Voici tout ce qu’il faut savoir.
La prostate : une petite glande aux grandes fonctions
La prostate est une glande masculine située juste sous la vessie, autour de l’urètre, le canal qui permet l’évacuation de l’urine. Elle mesure généralement la taille d’une noix ou d’une châtaigne chez l’adulte jeune.
Sa fonction principale est de produire une partie du liquide séminal, qui constitue environ les trois quarts du sperme. Ce liquide permet notamment de protéger et nourrir les spermatozoïdes.
Mais son rôle ne s’arrête pas là.
En raison de sa position anatomique stratégique, la prostate intervient aussi dans :
- la continence urinaire,
- la qualité du jet urinaire,
- l’éjaculation,
- et indirectement dans la fonction sexuelle masculine.

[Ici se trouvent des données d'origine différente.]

(* ===== verification/SimControl.v ===== *)
(** The supervisor's control of the simulator process, [src/pkg/supervisor/simulator.go]: its
    configuration limits, the status of a run, the filter for repeated lines, and what is read out of
    the simulator's output.

    A run is a goroutine with two more that read the streams of the process; [World] has, for each run
    that has not ended, what they have still to do, so that there may be several. A line is handled in
    one step. *)

From Stdlib Require Import SpecFloat.
From S2P Require Import Prelude GoStrings Float64 Manager.

Module SimControl.
Import GoStrings Float64.

(** * Data *)

Inductive SimulatorStatus :=
| SimulatorStatusIdle
| SimulatorStatusRunning
| SimulatorStatusComplete
| SimulatorStatusError.

#[export] Instance SimulatorStatus_eq_dec : EqDecision SimulatorStatus.
Proof. solve_decision. Defined.

Record SimulatorConfig := MkSimulatorConfig {
  Nodes : Z;
  ByzantineNodes : Z;
  Tickets : Z;
  DurationSeconds : Z;
  LatencyMs : Z;
  PacketLossRate : spec_float;
  EnablePartitions : bool;
}.

Record SimulatorResults := MkSimulatorResults {
  TotalTickets : Z;
  ValidatedTickets : Z;
  ConsensusRounds : Z;
  SuccessfulRounds : Z;
  FailedRounds : Z;
  SuccessRate : spec_float;
  MessagesSent : Z;
  MessagesReceived : Z;
  PartitionEvents : Z;
  AverageLatencyMs : spec_float;
}.

Definition zero_results : SimulatorResults :=
  MkSimulatorResults 0 0 0 0 0 (S754_zero false) 0 0 0 (S754_zero false).

Record SimulatorProgress := MkSimulatorProgress {
  p_CurrentTicket : Z;
  p_TotalTickets : Z;
  p_ConsensusRounds : Z;
  p_SuccessfulRounds : Z;
  p_FailedRounds : Z;
  p_ProgressPercent : spec_float;
}.

(** Calls of the controller's callbacks; nothing calls [resultCallback]. *)
Inductive sim_callback :=
| SimOutput (line : string)
| SimProgress (progress : SimulatorProgress)
| SimStatus (status : SimulatorStatus).

Record SimulatorControllerConfig := MkSimulatorControllerConfig {
  scfg_SimulatorPath : string;
  scfg_MaxOutputLines : nat;
  scfg_OutputCallback : bool;
  scfg_ProgressCallback : bool;
  scfg_StatusCallback : bool;
}.

(** [recentLines] and [dedupCallCount]; times are in nanoseconds. *)
Record Dedup := MkDedup {
  recentLines : gmap string Z;
  dedupCallCount : Z;
}.

(** [cancelFunc] belongs to the context of the run with that number. *)
Record SimulatorController := MkSimulatorController {
  simulatorPath : string;
  status : SimulatorStatus;
  config : option SimulatorConfig;
  progress : option SimulatorProgress;
  results : option SimulatorResults;
  outputLines : list string;
  maxOutputLines : nat;
  cmd : option Manager.Cmd;
  cancelFunc : option nat;
  outputCallback : bool;
  progressCallback : bool;
  statusCallback : bool;
  dedup : Dedup;
}.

Les spécialistes décrivent souvent la prostate comme une « glande au carrefour uro-génital », car elle se situe précisément entre les voies urinaires et les voies reproductrices.
Pourquoi la prostate pose-t-elle des problèmes avec l’âge ?
Avec le vieillissement, la prostate subit naturellement des modifications anatomiques et hormonales. Ces changements peuvent entraîner différentes pathologies, parfois bénignes, parfois plus sérieuses.
Les trois grandes maladies prostatiques sont :
- la prostatite,
- l’hyperplasie bénigne de la prostate (HBP),
- le cancer de la prostate.
Le problème est que ces maladies provoquent souvent des symptômes similaires :
- envies fréquentes d’uriner,
- réveils nocturnes,
- diminution du jet urinaire,
- sensation de vessie mal vidée,
- douleurs pelviennes,
- inconfort sexuel.
Il est donc impossible de poser un diagnostic soi-même. Un avis médical reste indispensable.
Découvrez aussi notre article Pourquoi urine t-on plus souvent en vieillissant ?
La prostatite : une inflammation parfois très invalidante
La prostatite correspond à une inflammation de la prostate. Contrairement aux idées reçues, elle peut toucher des hommes de tout âge.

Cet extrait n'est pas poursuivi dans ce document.